### Exercise description
Every line below between the one holding "(* ===== verification/Liveness.v ===== *)" and the one holding "Models [slopdesk-wire/src/document/liveness.rs] with", inclusive, should be copied exactly, and no other line.

Information provided Block Start

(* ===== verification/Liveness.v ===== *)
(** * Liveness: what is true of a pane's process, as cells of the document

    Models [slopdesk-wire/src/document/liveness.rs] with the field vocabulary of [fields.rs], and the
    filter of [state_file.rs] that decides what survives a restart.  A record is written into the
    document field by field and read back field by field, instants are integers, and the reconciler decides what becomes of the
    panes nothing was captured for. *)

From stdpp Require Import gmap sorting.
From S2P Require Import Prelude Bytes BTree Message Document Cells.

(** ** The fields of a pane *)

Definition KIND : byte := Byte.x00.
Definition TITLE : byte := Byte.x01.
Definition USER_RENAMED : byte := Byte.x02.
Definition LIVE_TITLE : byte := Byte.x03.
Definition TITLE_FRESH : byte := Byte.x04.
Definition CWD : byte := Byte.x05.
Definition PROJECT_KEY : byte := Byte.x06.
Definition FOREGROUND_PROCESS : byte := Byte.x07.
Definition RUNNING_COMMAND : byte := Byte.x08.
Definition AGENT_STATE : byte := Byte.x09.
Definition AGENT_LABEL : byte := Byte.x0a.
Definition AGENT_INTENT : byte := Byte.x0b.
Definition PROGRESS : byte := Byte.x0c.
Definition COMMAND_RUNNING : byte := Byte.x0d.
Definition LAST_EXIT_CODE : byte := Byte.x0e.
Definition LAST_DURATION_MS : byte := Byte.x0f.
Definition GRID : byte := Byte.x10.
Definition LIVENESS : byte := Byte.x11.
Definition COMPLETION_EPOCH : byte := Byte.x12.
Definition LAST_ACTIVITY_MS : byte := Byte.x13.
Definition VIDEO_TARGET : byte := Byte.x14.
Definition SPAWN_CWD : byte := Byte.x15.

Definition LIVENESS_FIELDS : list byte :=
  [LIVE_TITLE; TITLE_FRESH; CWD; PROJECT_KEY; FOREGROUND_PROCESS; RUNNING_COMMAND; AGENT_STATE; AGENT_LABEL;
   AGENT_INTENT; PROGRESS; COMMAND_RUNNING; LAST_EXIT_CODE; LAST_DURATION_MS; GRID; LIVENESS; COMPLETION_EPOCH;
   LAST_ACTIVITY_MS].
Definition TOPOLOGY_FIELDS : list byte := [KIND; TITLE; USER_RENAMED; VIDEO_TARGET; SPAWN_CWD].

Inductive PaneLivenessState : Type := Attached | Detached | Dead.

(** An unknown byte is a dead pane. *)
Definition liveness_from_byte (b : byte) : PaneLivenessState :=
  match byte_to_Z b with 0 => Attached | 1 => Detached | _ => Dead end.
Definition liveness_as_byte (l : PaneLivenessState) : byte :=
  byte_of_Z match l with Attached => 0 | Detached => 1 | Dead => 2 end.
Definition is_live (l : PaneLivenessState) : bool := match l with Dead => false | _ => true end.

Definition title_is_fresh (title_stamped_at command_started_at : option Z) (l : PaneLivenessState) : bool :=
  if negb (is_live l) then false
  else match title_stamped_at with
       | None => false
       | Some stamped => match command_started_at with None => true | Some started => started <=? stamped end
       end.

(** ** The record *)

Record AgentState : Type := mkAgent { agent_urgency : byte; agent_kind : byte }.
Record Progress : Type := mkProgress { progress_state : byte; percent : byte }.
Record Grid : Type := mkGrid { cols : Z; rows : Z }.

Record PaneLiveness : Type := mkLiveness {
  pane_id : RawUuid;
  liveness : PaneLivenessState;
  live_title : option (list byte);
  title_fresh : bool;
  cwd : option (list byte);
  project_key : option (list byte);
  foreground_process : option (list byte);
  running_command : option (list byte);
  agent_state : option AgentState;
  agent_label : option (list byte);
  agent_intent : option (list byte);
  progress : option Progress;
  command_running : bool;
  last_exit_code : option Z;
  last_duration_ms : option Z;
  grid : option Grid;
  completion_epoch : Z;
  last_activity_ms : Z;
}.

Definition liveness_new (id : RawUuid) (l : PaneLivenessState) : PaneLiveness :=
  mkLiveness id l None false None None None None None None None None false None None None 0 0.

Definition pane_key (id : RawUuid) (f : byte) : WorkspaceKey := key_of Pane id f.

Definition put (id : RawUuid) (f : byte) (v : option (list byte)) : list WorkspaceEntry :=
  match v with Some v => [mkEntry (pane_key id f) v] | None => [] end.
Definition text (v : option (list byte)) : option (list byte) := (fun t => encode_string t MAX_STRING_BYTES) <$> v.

Information provided Block End
Information provided Block Start

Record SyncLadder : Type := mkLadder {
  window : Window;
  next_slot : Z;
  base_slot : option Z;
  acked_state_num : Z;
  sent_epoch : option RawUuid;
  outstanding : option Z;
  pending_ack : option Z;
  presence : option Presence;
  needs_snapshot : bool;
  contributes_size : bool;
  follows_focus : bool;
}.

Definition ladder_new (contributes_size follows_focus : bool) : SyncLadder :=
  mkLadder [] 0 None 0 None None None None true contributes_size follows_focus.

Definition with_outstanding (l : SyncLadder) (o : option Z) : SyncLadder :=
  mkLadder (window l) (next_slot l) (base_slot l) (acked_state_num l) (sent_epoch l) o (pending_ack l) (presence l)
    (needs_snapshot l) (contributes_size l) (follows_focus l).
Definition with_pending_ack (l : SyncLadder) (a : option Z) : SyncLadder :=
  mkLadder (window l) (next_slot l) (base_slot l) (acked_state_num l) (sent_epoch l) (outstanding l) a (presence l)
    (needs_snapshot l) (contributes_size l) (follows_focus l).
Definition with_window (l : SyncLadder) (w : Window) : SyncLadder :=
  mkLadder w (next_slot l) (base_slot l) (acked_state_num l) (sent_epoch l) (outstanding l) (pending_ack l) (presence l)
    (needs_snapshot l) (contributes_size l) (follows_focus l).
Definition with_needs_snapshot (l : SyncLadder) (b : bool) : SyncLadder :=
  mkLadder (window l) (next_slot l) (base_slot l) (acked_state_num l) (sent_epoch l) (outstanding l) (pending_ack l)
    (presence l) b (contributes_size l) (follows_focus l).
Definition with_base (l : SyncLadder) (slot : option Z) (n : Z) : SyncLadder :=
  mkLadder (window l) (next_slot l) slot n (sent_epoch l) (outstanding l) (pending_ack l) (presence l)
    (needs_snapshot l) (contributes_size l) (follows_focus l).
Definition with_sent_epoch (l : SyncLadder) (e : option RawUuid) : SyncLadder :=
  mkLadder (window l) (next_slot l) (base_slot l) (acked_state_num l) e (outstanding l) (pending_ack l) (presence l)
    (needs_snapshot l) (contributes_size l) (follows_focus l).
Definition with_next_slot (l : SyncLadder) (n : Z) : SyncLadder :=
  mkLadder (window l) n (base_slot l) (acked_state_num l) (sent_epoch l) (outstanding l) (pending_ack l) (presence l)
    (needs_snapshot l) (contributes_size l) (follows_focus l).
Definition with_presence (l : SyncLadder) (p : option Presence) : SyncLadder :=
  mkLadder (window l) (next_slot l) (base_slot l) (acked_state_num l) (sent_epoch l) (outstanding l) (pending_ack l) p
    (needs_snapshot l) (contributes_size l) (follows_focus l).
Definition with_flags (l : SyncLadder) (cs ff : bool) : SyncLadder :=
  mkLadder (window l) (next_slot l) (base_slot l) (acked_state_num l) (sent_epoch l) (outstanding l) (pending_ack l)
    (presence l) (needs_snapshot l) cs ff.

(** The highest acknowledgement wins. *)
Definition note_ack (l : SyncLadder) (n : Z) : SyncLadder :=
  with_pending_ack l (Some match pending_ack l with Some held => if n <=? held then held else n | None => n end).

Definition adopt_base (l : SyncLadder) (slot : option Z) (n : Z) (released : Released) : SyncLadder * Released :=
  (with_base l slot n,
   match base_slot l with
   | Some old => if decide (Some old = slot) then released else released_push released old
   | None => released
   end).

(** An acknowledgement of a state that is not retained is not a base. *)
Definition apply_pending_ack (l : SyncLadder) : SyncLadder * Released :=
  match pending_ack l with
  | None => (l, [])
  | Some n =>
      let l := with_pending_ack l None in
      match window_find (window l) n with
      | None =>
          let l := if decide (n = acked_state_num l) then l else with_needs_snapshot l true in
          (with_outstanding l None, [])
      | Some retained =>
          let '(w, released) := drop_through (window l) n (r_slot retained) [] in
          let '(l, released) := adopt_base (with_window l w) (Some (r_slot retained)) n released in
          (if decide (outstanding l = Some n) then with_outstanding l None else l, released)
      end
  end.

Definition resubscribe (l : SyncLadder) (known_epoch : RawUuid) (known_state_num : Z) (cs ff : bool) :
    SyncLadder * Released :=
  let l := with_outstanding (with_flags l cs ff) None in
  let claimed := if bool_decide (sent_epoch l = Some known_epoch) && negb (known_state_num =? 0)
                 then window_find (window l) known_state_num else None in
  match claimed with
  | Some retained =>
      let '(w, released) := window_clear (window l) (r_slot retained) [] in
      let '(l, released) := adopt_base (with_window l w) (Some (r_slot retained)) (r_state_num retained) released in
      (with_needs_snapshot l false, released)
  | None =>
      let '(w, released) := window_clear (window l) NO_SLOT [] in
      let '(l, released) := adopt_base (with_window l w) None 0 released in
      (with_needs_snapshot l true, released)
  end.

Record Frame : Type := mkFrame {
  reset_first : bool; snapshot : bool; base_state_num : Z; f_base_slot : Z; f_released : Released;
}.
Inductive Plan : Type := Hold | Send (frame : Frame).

Information provided Block End

### Answer section
(* ===== verification/Liveness.v ===== *)
(** * Liveness: what is true of a pane's process, as cells of the document

    Models [slopdesk-wire/src/document/liveness.rs] with the field vocabulary of [fields.rs], and the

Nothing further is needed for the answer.